In the listing that follows, the range to quote begins at the line that has "Open Scope Z_scope." and ends after the line that has "Lemma free_slab_ok st"; quote it verbatim and add nothing.

Start of The data

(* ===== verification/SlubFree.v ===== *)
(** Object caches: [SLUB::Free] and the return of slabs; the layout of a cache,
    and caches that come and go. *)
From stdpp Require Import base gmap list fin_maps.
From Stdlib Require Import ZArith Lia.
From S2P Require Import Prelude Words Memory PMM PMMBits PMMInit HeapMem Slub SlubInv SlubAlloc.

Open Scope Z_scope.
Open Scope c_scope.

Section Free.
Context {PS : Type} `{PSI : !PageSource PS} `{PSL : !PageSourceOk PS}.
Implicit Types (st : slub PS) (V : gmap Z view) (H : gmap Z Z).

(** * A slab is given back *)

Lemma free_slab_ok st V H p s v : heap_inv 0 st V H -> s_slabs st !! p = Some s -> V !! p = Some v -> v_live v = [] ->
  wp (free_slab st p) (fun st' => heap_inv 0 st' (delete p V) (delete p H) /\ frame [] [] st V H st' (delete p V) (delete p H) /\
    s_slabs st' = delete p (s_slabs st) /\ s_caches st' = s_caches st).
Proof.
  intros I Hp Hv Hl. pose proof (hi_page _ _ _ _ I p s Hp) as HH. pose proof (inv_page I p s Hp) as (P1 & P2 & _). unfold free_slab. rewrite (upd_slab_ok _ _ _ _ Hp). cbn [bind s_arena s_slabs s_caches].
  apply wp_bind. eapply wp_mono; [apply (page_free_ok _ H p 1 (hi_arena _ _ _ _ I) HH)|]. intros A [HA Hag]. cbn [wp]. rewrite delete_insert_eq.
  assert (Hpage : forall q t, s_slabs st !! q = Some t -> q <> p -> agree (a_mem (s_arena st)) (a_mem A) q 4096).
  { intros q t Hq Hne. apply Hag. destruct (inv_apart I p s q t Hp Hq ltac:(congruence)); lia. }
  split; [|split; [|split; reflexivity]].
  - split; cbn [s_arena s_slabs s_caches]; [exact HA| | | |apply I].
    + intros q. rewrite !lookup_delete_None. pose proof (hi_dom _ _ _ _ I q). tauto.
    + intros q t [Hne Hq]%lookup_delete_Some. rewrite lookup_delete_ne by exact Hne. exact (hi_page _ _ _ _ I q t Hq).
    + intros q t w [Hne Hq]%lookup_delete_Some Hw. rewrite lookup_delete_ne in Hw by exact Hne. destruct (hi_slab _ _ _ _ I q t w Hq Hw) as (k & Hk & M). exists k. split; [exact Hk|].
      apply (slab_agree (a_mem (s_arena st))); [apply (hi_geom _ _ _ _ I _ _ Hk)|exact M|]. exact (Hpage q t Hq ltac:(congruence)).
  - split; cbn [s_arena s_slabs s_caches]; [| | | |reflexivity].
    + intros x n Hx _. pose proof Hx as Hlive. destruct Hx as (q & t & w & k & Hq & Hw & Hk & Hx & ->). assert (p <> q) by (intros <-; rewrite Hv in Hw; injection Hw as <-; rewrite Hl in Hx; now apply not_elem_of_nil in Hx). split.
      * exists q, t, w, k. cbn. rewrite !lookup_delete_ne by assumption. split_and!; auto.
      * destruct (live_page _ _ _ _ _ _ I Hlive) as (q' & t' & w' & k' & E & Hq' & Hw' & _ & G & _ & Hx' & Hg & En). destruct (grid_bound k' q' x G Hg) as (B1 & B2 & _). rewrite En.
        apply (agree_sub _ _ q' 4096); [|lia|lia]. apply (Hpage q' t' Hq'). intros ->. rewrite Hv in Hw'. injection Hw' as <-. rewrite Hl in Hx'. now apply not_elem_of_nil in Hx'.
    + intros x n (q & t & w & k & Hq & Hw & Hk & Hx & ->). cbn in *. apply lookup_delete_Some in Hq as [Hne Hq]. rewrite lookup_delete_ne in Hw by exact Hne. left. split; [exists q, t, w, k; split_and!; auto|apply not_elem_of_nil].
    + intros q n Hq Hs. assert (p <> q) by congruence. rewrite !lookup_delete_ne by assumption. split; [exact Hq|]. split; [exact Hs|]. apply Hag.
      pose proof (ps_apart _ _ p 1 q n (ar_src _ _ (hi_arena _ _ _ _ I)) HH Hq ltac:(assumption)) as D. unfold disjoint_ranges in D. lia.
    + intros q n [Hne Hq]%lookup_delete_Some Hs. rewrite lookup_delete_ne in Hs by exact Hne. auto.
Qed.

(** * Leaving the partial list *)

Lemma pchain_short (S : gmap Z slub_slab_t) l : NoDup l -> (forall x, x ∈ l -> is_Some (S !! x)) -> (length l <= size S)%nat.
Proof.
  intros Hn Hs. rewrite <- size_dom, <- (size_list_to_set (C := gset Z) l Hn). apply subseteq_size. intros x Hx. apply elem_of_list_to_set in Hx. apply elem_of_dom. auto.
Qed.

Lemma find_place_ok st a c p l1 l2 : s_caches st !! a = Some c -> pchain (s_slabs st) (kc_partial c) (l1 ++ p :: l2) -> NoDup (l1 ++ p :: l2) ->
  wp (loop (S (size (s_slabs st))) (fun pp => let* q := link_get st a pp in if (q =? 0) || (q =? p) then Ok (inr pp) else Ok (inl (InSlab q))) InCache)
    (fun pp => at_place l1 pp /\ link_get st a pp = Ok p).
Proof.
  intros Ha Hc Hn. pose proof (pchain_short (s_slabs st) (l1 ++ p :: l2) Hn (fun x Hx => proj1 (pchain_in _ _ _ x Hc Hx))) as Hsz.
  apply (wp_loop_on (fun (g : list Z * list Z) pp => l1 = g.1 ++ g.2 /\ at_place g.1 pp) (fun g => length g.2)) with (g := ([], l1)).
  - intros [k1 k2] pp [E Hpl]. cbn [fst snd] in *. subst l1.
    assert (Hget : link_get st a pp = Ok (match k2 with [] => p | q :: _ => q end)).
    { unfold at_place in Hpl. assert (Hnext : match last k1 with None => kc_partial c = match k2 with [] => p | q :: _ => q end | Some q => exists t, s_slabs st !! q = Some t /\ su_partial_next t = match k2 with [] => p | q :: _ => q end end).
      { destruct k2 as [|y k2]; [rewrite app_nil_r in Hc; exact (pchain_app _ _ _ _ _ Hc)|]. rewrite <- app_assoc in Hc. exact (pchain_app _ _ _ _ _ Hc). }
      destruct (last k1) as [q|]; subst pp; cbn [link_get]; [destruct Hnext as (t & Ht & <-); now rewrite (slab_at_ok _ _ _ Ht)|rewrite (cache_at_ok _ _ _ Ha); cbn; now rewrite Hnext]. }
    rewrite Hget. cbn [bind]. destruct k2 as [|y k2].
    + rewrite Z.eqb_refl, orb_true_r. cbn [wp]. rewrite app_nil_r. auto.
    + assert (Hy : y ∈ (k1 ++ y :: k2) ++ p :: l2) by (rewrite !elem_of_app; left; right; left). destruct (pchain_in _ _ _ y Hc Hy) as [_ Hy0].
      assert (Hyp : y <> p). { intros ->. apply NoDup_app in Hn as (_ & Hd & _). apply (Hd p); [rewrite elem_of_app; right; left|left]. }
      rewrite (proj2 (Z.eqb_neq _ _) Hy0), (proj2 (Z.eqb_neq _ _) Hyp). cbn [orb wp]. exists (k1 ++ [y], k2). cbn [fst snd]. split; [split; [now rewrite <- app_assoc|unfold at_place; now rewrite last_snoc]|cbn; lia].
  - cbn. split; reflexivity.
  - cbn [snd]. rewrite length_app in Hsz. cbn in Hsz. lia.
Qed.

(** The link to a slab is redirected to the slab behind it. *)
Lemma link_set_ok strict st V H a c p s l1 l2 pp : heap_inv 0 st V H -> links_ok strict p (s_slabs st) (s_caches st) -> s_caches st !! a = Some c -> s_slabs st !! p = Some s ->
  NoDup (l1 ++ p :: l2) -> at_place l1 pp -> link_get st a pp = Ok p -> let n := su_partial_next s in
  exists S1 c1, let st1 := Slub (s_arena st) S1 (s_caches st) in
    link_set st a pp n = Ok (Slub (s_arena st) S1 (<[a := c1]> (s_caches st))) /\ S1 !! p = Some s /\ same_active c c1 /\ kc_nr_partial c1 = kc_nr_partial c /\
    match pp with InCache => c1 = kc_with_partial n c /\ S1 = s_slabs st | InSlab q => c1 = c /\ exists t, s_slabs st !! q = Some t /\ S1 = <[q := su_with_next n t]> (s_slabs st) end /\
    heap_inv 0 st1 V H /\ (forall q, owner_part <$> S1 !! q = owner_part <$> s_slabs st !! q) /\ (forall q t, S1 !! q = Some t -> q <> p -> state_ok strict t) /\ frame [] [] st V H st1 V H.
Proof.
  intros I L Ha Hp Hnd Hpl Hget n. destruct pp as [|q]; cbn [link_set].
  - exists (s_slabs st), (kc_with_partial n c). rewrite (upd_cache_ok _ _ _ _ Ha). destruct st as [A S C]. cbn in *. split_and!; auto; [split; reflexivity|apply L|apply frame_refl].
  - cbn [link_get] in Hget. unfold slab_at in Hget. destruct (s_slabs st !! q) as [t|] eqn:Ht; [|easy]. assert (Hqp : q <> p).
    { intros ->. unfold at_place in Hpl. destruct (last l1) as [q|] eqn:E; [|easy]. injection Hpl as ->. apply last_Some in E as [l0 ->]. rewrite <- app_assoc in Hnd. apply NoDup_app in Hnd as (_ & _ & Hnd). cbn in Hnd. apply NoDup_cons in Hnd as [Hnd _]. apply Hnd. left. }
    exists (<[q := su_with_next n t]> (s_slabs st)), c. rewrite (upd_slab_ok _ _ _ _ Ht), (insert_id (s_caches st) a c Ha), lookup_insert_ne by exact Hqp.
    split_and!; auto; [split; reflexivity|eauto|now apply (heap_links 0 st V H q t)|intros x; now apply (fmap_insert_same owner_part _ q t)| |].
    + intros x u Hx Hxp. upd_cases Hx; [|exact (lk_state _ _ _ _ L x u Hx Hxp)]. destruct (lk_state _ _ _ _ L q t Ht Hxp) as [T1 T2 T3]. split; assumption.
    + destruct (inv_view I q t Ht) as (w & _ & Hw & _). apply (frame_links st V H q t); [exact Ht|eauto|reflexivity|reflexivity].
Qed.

End of The data

■ Response ■
Open Scope Z_scope.
Open Scope c_scope.

Section Free.
Context {PS : Type} `{PSI : !PageSource PS} `{PSL : !PageSourceOk PS}.
Implicit Types (st : slub PS) (V : gmap Z view) (H : gmap Z Z).

(** * A slab is given back *)

Lemma free_slab_ok st V H p s v : heap_inv 0 st V H -> s_slabs st !! p = Some s -> V !! p = Some v -> v_live v = [] ->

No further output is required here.